---------- Records for this exercise

Lemma nat_digits_no_nl (fuel : nat) (n : N) (acc : string) :
  has_newline acc = false -> has_newline (nat_digits fuel n acc) = false.
Proof.
  revert n acc. induction fuel as [|f IH]; intros n acc H; [exact H|].
  assert (Hc : Ascii.eqb (ascii_of_N (48 + N.modulo n 10)) "010"%char = false).
  { apply Ascii.eqb_neq. intros E. apply (f_equal N_of_ascii) in E.
    assert (Hm : (N.modulo n 10 < 10)%N) by (apply N.mod_lt; discriminate).
    rewrite N_ascii_embedding in E by lia.
    change (N_of_ascii "010"%char) with 10%N in E. revert E. generalize (N.modulo n 10). intros r Er. lia. }
  simpl. destruct (N.ltb n 10).
  - simpl. rewrite Hc. exact H.
  - apply IH. simpl. rewrite Hc. exact H.
Qed.

Lemma int_str_no_nl (z : Z) : has_newline (int_str z) = false.
Proof.
  unfold int_str. destruct (Z.ltb z 0).
  - rewrite has_newline_app, nat_digits_no_nl; reflexivity.
  - apply nat_digits_no_nl. reflexivity.
Qed.

Lemma spaces_length (k : nat) : String.length (String.concat "" (repeat " " k)) = k.
Proof.
  induction k as [|k IH]; [reflexivity|].
  assert (E : String.concat "" (repeat " " (S k)) = String " "%char (String.concat "" (repeat " " k))).
  { destruct k; reflexivity. }
  rewrite E. simpl. rewrite IH. reflexivity.
Qed.

Lemma all_decimal_digit (d : string) :
  all_chars is_decimal_char d = true -> all_chars is_digit_char d = true.
Proof.
  induction d as [|c d IH]; [reflexivity|]. simpl. intros H.
  apply andb_prop in H as [Hc Hd]. rewrite IH by exact Hd.
  unfold is_decimal_char in Hc. unfold is_digit_char. rewrite Hc. reflexivity.
Qed.

Lemma digits_value_nonneg (acc : Z) (d : string) :
  0 <= acc -> all_chars is_decimal_char d = true -> 0 <= digits_value acc d.
Proof.
  revert acc. induction d as [|c d IH]; intros acc Ha H; [exact Ha|]. simpl in *.
  apply andb_prop in H as [Hc Hd]. apply IH; [|exact Hd].
  unfold is_decimal_char in Hc. apply andb_prop in Hc as [Hc _].
  apply Nat.leb_le in Hc. lia.
Qed.

(** The chunk encoder, on a non-empty container. *)
Lemma chunks_list_cons (ind : option indent) (lvl : nat) (l : list value) :
  l <> [] ->
  chunks ind lvl (VList l) =
    close_chunks ind lvl "]"
      (emit (open_text ind lvl "[") (member_sep ind lvl)
         (map (fun x => ("", is_scalar x, chunks ind (S lvl) x)) l)).
Proof. destruct l; [congruence|reflexivity]. Qed.

Lemma chunks_dict_cons (ind : option indent) (lvl : nat) (kv : list (string * value)) :
  kv <> [] ->
  chunks ind lvl (VDict kv) =
    let '(t, err) :=
      close_chunks ind lvl "}"
        (emit "" (member_sep ind lvl)
           (map (fun '(k, x) => (escape k +:+ key_separator, false, chunks ind (S lvl) x)) kv)) in
    (open_text ind lvl "{" +:+ t, err).
Proof. destruct kv; [congruence|reflexivity]. Qed.

Lemma dump_text_cons (ind : option indent) (d : list (string * pyobj)) :
  d <> [] ->
  dump_text ind d =
    let '(t, err) :=
      close_chunks ind 0 "}"
        (emit "" (member_sep ind 0)
           (map (fun '(k, o) => (escape k +:+ key_separator, false, obj_chunks ind o)) d)) in
    (open_text ind 0 "{" +:+ t, err).
Proof. destruct d; [congruence|reflexivity]. Qed.

Lemma emit_cons_none (first sep key t : string) (g : bool) ms :
  emit first sep ((key, g, (t, None)) :: ms) =
    let '(t', err') := emit sep sep ms in ((first +:+ key) +:+ t +:+ t', err').
Proof. reflexivity. Qed.

(** Members that all encode without an error are written in full,
    separated by [sep]. *)
Lemma emit_none (first sep : string) (ms : list (string * bool * (string * option exn))) :
  ms <> [] -> Forall (fun m => snd (snd m) = None) ms ->
  emit first sep ms = (first +:+ join sep (map (fun '(k, _, (t, _)) => k +:+ t) ms), None).
Proof.
  revert first. induction ms as [|[[k g] [t e]] ms IH]; intros first Hne Hall; [congruence|].
  inversion Hall as [|? ? He Hrest]; subst. cbn [snd] in He. subst e.
  rewrite emit_cons_none. destruct ms as [|m ms].
  - cbn [emit map join]. rewrite !str_app_nil_r, !str_app_assoc. reflexivity.
  - rewrite IH by (discriminate || exact Hrest).
    cbn [map]. destruct m as [[k' g'] [t' e']].
    cbn [join]. rewrite !str_app_assoc. reflexivity.
Qed.


Lemma forall_map_intro {A B} (P : B -> Prop) (f : A -> B) (l : list A) :
  Forall (fun x => P (f x)) l -> Forall P (map f l).
Proof. induction 1; cbn [map]; constructor; auto. Qed.

(** Without an [int] too large to write, the chunks are the text of
    [json.dumps]. *)
Lemma chunks_fit (ind : option indent) (v : value) :
  ints_fit v = true -> forall lvl, chunks ind lvl v = (encode ind lvl v, None).
Proof.
  induction v as [| b | z | s | l IH | kv IH] using value_nested_ind; intros Hf lvl;
    try reflexivity.
  - cbn [chunks ints_fit] in *. unfold int_chunk. rewrite Hf. reflexivity.
  - destruct l as [|x l]; [reflexivity|].
    cbn [ints_fit] in Hf. rewrite forallb_forall in Hf. rewrite List.Forall_forall in IH.
    assert (Hc : forall y, In y (x :: l) -> chunks ind (S lvl) y = (encode ind (S lvl) y, None))
      by (intros y Hy; apply IH; [exact Hy|apply Hf, Hy]).
    rewrite chunks_list_cons by discriminate.
    rewrite emit_none.
    2: discriminate.
    2: { apply forall_map_intro, List.Forall_forall. intros y Hy. cbn [snd]. rewrite (Hc y Hy). reflexivity. }
    assert (Hm : map (fun '(k, _, (t, _)) => k +:+ t)
                   (map (fun x0 => ("", is_scalar x0, chunks ind (S lvl) x0)) (x :: l))
                 = map (encode ind (S lvl)) (x :: l)).
    { rewrite map_map. apply map_ext_in. intros y Hy. rewrite (Hc y Hy). reflexivity. }
    rewrite Hm. cbn [close_chunks]. destruct ind as [i|];
      cbn [map container open_text member_sep close_text item_separator];
      rewrite !str_app_assoc; reflexivity.
  - destruct kv as [|[k x] kv]; [reflexivity|].
    cbn [ints_fit] in Hf. rewrite forallb_forall in Hf. rewrite List.Forall_forall in IH.
    assert (Hc : forall k' y, In (k', y) ((k, x) :: kv) ->
                   chunks ind (S lvl) y = (encode ind (S lvl) y, None)).
    { intros k' y Hy. apply (IH (k', y) Hy). exact (Hf (k', y) Hy). }
    rewrite chunks_dict_cons by discriminate.
    rewrite emit_none.
    2: discriminate.
    2: { apply forall_map_intro, List.Forall_forall. intros [k' y] Hy. cbn [snd].
         rewrite (Hc k' y Hy). reflexivity. }
    assert (Hm : map (fun '(k, _, (t, _)) => k +:+ t)
                   (map (fun '(k, x) => (escape k +:+ key_separator, false, chunks ind (S lvl) x))
                      ((k, x) :: kv))
                 = map (fun '(k, x) => escape k +:+ key_separator +:+ encode ind (S lvl) x)
                     ((k, x) :: kv)).
    { rewrite map_map. apply map_ext_in. intros [k' y] Hy. cbn beta iota.
      rewrite (Hc k' y Hy). cbn. rewrite str_app_assoc. reflexivity. }
    rewrite Hm. cbn [close_chunks]. destruct ind as [i|];
      cbn [map container open_text member_sep close_text item_separator];
      rewrite !str_app_assoc; reflexivity.
Qed.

--------------------

What this task involves: Would you transcribe the data above exactly as it stands?

Result below:
Lemma nat_digits_no_nl (fuel : nat) (n : N) (acc : string) :
  has_newline acc = false -> has_newline (nat_digits fuel n acc) = false.
Proof.
  revert n acc. induction fuel as [|f IH]; intros n acc H; [exact H|].
  assert (Hc : Ascii.eqb (ascii_of_N (48 + N.modulo n 10)) "010"%char = false).
  { apply Ascii.eqb_neq. intros E. apply (f_equal N_of_ascii) in E.
    assert (Hm : (N.modulo n 10 < 10)%N) by (apply N.mod_lt; discriminate).
    rewrite N_ascii_embedding in E by lia.
    change (N_of_ascii "010"%char) with 10%N in E. revert E. generalize (N.modulo n 10). intros r Er. lia. }
  simpl. destruct (N.ltb n 10).
  - simpl. rewrite Hc. exact H.
  - apply IH. simpl. rewrite Hc. exact H.
Qed.

Lemma int_str_no_nl (z : Z) : has_newline (int_str z) = false.
Proof.
  unfold int_str. destruct (Z.ltb z 0).
  - rewrite has_newline_app, nat_digits_no_nl; reflexivity.
  - apply nat_digits_no_nl. reflexivity.
Qed.

Lemma spaces_length (k : nat) : String.length (String.concat "" (repeat " " k)) = k.
Proof.
  induction k as [|k IH]; [reflexivity|].
  assert (E : String.concat "" (repeat " " (S k)) = String " "%char (String.concat "" (repeat " " k))).
  { destruct k; reflexivity. }
  rewrite E. simpl. rewrite IH. reflexivity.
Qed.

Lemma all_decimal_digit (d : string) :
  all_chars is_decimal_char d = true -> all_chars is_digit_char d = true.
Proof.
  induction d as [|c d IH]; [reflexivity|]. simpl. intros H.
  apply andb_prop in H as [Hc Hd]. rewrite IH by exact Hd.
  unfold is_decimal_char in Hc. unfold is_digit_char. rewrite Hc. reflexivity.
Qed.

Lemma digits_value_nonneg (acc : Z) (d : string) :
  0 <= acc -> all_chars is_decimal_char d = true -> 0 <= digits_value acc d.
Proof.
  revert acc. induction d as [|c d IH]; intros acc Ha H; [exact Ha|]. simpl in *.
  apply andb_prop in H as [Hc Hd]. apply IH; [|exact Hd].
  unfold is_decimal_char in Hc. apply andb_prop in Hc as [Hc _].
  apply Nat.leb_le in Hc. lia.
Qed.

(** The chunk encoder, on a non-empty container. *)
Lemma chunks_list_cons (ind : option indent) (lvl : nat) (l : list value) :
  l <> [] ->
  chunks ind lvl (VList l) =
    close_chunks ind lvl "]"
      (emit (open_text ind lvl "[") (member_sep ind lvl)
         (map (fun x => ("", is_scalar x, chunks ind (S lvl) x)) l)).
Proof. destruct l; [congruence|reflexivity]. Qed.

Lemma chunks_dict_cons (ind : option indent) (lvl : nat) (kv : list (string * value)) :
  kv <> [] ->
  chunks ind lvl (VDict kv) =
    let '(t, err) :=
      close_chunks ind lvl "}"
        (emit "" (member_sep ind lvl)
           (map (fun '(k, x) => (escape k +:+ key_separator, false, chunks ind (S lvl) x)) kv)) in
    (open_text ind lvl "{" +:+ t, err).
Proof. destruct kv; [congruence|reflexivity]. Qed.

Lemma dump_text_cons (ind : option indent) (d : list (string * pyobj)) :
  d <> [] ->
  dump_text ind d =
    let '(t, err) :=
      close_chunks ind 0 "}"
        (emit "" (member_sep ind 0)
           (map (fun '(k, o) => (escape k +:+ key_separator, false, obj_chunks ind o)) d)) in
    (open_text ind 0 "{" +:+ t, err).
Proof. destruct d; [congruence|reflexivity]. Qed.

Lemma emit_cons_none (first sep key t : string) (g : bool) ms :
  emit first sep ((key, g, (t, None)) :: ms) =
    let '(t', err') := emit sep sep ms in ((first +:+ key) +:+ t +:+ t', err').
Proof. reflexivity. Qed.

(** Members that all encode without an error are written in full,
    separated by [sep]. *)
Lemma emit_none (first sep : string) (ms : list (string * bool * (string * option exn))) :
  ms <> [] -> Forall (fun m => snd (snd m) = None) ms ->
  emit first sep ms = (first +:+ join sep (map (fun '(k, _, (t, _)) => k +:+ t) ms), None).
Proof.
  revert first. induction ms as [|[[k g] [t e]] ms IH]; intros first Hne Hall; [congruence|].
  inversion Hall as [|? ? He Hrest]; subst. cbn [snd] in He. subst e.
  rewrite emit_cons_none. destruct ms as [|m ms].
  - cbn [emit map join]. rewrite !str_app_nil_r, !str_app_assoc. reflexivity.
  - rewrite IH by (discriminate || exact Hrest).
    cbn [map]. destruct m as [[k' g'] [t' e']].
    cbn [join]. rewrite !str_app_assoc. reflexivity.
Qed.


Lemma forall_map_intro {A B} (P : B -> Prop) (f : A -> B) (l : list A) :
  Forall (fun x => P (f x)) l -> Forall P (map f l).
Proof. induction 1; cbn [map]; constructor; auto. Qed.

(** Without an [int] too large to write, the chunks are the text of
    [json.dumps]. *)
Lemma chunks_fit (ind : option indent) (v : value) :
  ints_fit v = true -> forall lvl, chunks ind lvl v = (encode ind lvl v, None).
Proof.
  induction v as [| b | z | s | l IH | kv IH] using value_nested_ind; intros Hf lvl;
    try reflexivity.
  - cbn [chunks ints_fit] in *. unfold int_chunk. rewrite Hf. reflexivity.
  - destruct l as [|x l]; [reflexivity|].
    cbn [ints_fit] in Hf. rewrite forallb_forall in Hf. rewrite List.Forall_forall in IH.
    assert (Hc : forall y, In y (x :: l) -> chunks ind (S lvl) y = (encode ind (S lvl) y, None))
      by (intros y Hy; apply IH; [exact Hy|apply Hf, Hy]).
    rewrite chunks_list_cons by discriminate.
    rewrite emit_none.
    2: discriminate.
    2: { apply forall_map_intro, List.Forall_forall. intros y Hy. cbn [snd]. rewrite (Hc y Hy). reflexivity. }
    assert (Hm : map (fun '(k, _, (t, _)) => k +:+ t)
                   (map (fun x0 => ("", is_scalar x0, chunks ind (S lvl) x0)) (x :: l))
                 = map (encode ind (S lvl)) (x :: l)).
    { rewrite map_map. apply map_ext_in. intros y Hy. rewrite (Hc y Hy). reflexivity. }
    rewrite Hm. cbn [close_chunks]. destruct ind as [i|];
      cbn [map container open_text member_sep close_text item_separator];
      rewrite !str_app_assoc; reflexivity.
  - destruct kv as [|[k x] kv]; [reflexivity|].
    cbn [ints_fit] in Hf. rewrite forallb_forall in Hf. rewrite List.Forall_forall in IH.
    assert (Hc : forall k' y, In (k', y) ((k, x) :: kv) ->
                   chunks ind (S lvl) y = (encode ind (S lvl) y, None)).
    { intros k' y Hy. apply (IH (k', y) Hy). exact (Hf (k', y) Hy). }
    rewrite chunks_dict_cons by discriminate.
    rewrite emit_none.
    2: discriminate.
    2: { apply forall_map_intro, List.Forall_forall. intros [k' y] Hy. cbn [snd].
         rewrite (Hc k' y Hy). reflexivity. }
    assert (Hm : map (fun '(k, _, (t, _)) => k +:+ t)
                   (map (fun '(k, x) => (escape k +:+ key_separator, false, chunks ind (S lvl) x))
                      ((k, x) :: kv))
                 = map (fun '(k, x) => escape k +:+ key_separator +:+ encode ind (S lvl) x)
                     ((k, x) :: kv)).
    { rewrite map_map. apply map_ext_in. intros [k' y] Hy. cbn beta iota.
      rewrite (Hc k' y Hy). cbn. rewrite str_app_assoc. reflexivity. }
    rewrite Hm. cbn [close_chunks]. destruct ind as [i|];
      cbn [map container open_text member_sep close_text item_separator];
      rewrite !str_app_assoc; reflexivity.
Qed.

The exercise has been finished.